[Stored items]
-----

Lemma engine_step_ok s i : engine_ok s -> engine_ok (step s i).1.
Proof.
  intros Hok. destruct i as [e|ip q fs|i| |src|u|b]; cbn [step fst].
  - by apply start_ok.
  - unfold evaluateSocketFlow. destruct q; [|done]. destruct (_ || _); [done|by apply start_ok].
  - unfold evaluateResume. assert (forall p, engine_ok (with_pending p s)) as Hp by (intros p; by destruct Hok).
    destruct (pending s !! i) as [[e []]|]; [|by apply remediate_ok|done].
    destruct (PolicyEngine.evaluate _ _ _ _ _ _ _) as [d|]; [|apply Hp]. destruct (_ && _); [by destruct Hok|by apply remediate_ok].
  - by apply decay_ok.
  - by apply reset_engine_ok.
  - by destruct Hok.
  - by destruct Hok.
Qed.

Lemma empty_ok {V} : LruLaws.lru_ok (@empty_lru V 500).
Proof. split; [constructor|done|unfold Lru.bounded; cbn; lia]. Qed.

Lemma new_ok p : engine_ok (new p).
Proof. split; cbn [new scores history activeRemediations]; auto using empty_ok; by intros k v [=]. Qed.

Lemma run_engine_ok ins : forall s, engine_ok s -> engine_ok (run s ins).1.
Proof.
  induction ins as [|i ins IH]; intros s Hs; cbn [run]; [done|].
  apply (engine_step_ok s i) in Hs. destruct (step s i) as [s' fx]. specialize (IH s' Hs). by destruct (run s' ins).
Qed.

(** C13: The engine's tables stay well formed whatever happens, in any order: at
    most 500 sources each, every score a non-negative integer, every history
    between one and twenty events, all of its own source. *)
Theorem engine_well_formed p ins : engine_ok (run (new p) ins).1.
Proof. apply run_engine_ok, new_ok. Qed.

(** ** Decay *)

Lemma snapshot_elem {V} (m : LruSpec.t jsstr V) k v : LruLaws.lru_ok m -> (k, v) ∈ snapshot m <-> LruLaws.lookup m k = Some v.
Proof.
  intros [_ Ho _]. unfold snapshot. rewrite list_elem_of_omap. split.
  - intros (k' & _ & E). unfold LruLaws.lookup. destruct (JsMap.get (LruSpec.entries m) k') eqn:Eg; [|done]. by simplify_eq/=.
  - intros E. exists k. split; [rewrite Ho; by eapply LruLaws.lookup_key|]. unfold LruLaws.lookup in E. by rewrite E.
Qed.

-----

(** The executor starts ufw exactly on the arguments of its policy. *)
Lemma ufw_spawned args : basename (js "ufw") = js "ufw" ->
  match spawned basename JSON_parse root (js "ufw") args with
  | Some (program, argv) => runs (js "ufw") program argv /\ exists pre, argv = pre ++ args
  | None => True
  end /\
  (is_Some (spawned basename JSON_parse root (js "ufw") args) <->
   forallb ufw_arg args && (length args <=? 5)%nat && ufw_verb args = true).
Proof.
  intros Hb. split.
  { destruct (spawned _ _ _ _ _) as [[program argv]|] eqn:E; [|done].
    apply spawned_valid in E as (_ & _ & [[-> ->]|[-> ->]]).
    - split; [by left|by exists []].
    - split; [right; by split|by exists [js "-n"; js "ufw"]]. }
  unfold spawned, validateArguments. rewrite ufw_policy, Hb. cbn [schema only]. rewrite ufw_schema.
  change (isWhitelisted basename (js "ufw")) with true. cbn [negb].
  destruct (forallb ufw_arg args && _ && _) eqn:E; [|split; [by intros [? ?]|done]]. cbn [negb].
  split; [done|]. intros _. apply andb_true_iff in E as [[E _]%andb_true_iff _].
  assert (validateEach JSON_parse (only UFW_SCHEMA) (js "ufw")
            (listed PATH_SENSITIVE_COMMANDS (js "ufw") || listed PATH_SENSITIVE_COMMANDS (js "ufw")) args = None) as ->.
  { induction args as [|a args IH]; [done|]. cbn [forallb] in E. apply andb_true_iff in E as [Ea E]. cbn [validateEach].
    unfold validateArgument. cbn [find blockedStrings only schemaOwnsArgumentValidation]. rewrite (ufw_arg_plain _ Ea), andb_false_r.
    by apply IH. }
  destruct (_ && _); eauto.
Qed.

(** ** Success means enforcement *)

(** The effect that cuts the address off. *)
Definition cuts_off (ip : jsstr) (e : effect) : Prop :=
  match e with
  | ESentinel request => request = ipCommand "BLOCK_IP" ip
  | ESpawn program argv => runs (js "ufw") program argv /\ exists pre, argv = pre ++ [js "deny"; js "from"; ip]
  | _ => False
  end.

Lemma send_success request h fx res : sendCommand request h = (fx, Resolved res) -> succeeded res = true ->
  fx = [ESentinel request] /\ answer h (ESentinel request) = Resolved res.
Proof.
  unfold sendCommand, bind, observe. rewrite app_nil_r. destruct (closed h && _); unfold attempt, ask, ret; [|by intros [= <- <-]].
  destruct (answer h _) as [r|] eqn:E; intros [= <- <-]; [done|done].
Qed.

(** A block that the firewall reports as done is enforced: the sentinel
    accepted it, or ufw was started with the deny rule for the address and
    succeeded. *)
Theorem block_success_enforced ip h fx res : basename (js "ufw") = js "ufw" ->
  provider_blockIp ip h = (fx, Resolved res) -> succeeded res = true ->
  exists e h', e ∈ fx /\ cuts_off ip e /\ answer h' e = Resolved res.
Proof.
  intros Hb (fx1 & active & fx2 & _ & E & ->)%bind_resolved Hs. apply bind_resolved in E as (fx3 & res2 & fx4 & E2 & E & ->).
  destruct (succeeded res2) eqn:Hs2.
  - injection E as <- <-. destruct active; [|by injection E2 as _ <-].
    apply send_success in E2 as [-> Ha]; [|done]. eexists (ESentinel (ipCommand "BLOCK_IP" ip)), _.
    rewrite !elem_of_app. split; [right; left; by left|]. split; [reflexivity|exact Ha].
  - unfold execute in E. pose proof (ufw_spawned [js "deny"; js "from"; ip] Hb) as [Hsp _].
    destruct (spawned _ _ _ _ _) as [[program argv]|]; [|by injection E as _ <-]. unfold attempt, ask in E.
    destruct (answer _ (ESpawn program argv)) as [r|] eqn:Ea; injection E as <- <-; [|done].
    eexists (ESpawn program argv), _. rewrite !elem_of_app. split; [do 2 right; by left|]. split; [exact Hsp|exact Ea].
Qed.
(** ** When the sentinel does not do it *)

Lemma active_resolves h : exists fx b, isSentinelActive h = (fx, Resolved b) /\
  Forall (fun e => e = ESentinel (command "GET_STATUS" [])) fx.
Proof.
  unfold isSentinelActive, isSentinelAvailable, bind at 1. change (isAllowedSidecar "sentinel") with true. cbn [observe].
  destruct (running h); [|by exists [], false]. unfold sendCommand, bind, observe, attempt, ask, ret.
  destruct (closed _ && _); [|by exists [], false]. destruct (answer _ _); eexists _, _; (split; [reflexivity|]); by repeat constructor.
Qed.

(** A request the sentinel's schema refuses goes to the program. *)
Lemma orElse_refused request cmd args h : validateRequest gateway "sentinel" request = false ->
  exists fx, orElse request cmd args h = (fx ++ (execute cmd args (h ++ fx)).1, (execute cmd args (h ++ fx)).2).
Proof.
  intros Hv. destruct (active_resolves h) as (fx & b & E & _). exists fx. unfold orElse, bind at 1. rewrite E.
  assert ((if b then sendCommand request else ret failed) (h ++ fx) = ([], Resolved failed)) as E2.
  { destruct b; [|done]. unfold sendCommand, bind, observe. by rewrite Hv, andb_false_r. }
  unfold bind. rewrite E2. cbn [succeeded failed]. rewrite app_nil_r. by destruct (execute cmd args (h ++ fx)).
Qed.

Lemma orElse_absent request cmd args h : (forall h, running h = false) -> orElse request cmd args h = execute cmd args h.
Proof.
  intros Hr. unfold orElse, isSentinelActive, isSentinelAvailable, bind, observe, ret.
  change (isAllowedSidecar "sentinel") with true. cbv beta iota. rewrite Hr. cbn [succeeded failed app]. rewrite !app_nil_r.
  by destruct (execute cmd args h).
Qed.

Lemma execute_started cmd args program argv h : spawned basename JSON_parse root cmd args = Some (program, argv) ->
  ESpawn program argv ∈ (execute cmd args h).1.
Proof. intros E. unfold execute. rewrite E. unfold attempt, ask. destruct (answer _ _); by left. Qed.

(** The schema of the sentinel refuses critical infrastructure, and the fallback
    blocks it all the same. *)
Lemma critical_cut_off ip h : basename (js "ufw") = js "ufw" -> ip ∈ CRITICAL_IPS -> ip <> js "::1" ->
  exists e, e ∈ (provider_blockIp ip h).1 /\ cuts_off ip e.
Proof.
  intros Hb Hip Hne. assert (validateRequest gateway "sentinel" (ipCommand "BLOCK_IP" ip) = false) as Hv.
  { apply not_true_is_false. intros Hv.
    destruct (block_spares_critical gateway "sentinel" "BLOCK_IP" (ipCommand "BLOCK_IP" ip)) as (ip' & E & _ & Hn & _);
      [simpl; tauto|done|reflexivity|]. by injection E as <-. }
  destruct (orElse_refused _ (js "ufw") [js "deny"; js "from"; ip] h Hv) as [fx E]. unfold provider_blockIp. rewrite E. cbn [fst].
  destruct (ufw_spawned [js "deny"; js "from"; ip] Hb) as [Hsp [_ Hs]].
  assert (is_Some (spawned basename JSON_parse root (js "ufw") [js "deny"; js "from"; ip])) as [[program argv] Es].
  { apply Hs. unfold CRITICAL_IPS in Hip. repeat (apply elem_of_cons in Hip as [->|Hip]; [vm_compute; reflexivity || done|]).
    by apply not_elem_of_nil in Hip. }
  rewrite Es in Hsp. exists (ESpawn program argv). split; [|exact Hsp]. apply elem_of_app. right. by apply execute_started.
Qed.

-----

_ASSIGNMENT:_ Retrieve all lines from the data that contain the string "injection".

_SOLUTION TO THE EXERCISE:_
  - injection E as <- <-. destruct active; [|by injection E2 as _ <-].
    destruct (spawned _ _ _ _ _) as [[program argv]|]; [|by injection E as _ <-]. unfold attempt, ask in E.
    destruct (answer _ (ESpawn program argv)) as [r|] eqn:Ea; injection E as <- <-; [|done].
      [simpl; tauto|done|reflexivity|]. by injection E as <-. }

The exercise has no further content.